Lemma pool_wf_init : pool_wf pools_init.
Proof.
  split; simpl.
  - intros d. unfold db_open; simpl. split; [lia|]. intros (h & e & H & _).
    by rewrite lookup_empty in H.
  - intros h1 h2 e1 e2 H. by rewrite lookup_empty in H.
  - set_solver.
Qed.

Lemma load_touch_some h now σ d σ' :
  load_touch h now σ = (Some d, σ') ->
  (exists t, pools σ !! h = Some (mkEntry d t)) /\
  pools σ' = <[h := mkEntry d now]> (pools σ) /\ opened σ' = opened σ /\ closed σ' = closed σ.
Proof.
  unfold load_touch. destruct (pools σ !! h) as [[d' t]|] eqn:H; intros [= <- <-]. simpl. eauto.
Qed.

Lemma load_touch_none h now σ σ' :
  load_touch h now σ = (None, σ') -> σ' = σ /\ pools σ !! h = None.
Proof. unfold load_touch. destruct (pools σ !! h) eqn:H; intros [=]; auto. Qed.

(** Touching an entry keeps the handles the map holds. *)
Lemma touch_wf h now d t σ σ' :
  pool_wf σ -> pools σ !! h = Some (mkEntry d t) ->
  pools σ' = <[h := mkEntry d now]> (pools σ) -> opened σ' = opened σ -> closed σ' = closed σ ->
  pool_wf σ'.
Proof.
  intros [Ho Hi Hc] Hh Hp Ho' Hc'.
  assert (forall k e, pools σ' !! k = Some e -> exists e0, pools σ !! k = Some e0 /\ db e0 = db e) as Hback.
  { intros k e. rewrite Hp, lookup_insert_Some. intros [[-> <-]|[_ ?]]; eauto. }
  split.
  - intros d'. unfold db_open. rewrite Ho', Hc'. fold (db_open d' σ). rewrite Ho. split.
    + intros (k & e & Hk & <-). destruct (decide (k = h)) as [->|].
      * exists h, (mkEntry d now). rewrite Hp, lookup_insert_eq. rewrite Hh in Hk. by simplify_eq/=.
      * exists k, e. by rewrite Hp, lookup_insert_ne.
    + intros (k & e & Hk & <-). apply Hback in Hk as (e0 & ? & ?). eauto.
  - intros h1 h2 e1 e2 H1 H2 Heq.
    apply Hback in H1 as (? & ? & ?), H2 as (? & ? & ?). eapply Hi; eauto. congruence.
  - intros d'. rewrite Ho', Hc'. apply Hc.
Qed.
○ ○ ○
TASK:
Please copy the material above without changing a single word.

OUTPUT:
Lemma pool_wf_init : pool_wf pools_init.
Proof.
  split; simpl.
  - intros d. unfold db_open; simpl. split; [lia|]. intros (h & e & H & _).
    by rewrite lookup_empty in H.
  - intros h1 h2 e1 e2 H. by rewrite lookup_empty in H.
  - set_solver.
Qed.

Lemma load_touch_some h now σ d σ' :
  load_touch h now σ = (Some d, σ') ->
  (exists t, pools σ !! h = Some (mkEntry d t)) /\
  pools σ' = <[h := mkEntry d now]> (pools σ) /\ opened σ' = opened σ /\ closed σ' = closed σ.
Proof.
  unfold load_touch. destruct (pools σ !! h) as [[d' t]|] eqn:H; intros [= <- <-]. simpl. eauto.
Qed.

Lemma load_touch_none h now σ σ' :
  load_touch h now σ = (None, σ') -> σ' = σ /\ pools σ !! h = None.
Proof. unfold load_touch. destruct (pools σ !! h) eqn:H; intros [=]; auto. Qed.

(** Touching an entry keeps the handles the map holds. *)
Lemma touch_wf h now d t σ σ' :
  pool_wf σ -> pools σ !! h = Some (mkEntry d t) ->
  pools σ' = <[h := mkEntry d now]> (pools σ) -> opened σ' = opened σ -> closed σ' = closed σ ->
  pool_wf σ'.
Proof.
  intros [Ho Hi Hc] Hh Hp Ho' Hc'.
  assert (forall k e, pools σ' !! k = Some e -> exists e0, pools σ !! k = Some e0 /\ db e0 = db e) as Hback.
  { intros k e. rewrite Hp, lookup_insert_Some. intros [[-> <-]|[_ ?]]; eauto. }
  split.
  - intros d'. unfold db_open. rewrite Ho', Hc'. fold (db_open d' σ). rewrite Ho. split.
    + intros (k & e & Hk & <-). destruct (decide (k = h)) as [->|].
      * exists h, (mkEntry d now). rewrite Hp, lookup_insert_eq. rewrite Hh in Hk. by simplify_eq/=.
      * exists k, e. by rewrite Hp, lookup_insert_ne.
    + intros (k & e & Hk & <-). apply Hback in Hk as (e0 & ? & ?). eauto.
  - intros h1 h2 e1 e2 H1 H2 Heq.
    apply Hback in H1 as (? & ? & ?), H2 as (? & ? & ?). eapply Hi; eauto. congruence.
  - intros d'. rewrite Ho', Hc'. apply Hc.
Qed.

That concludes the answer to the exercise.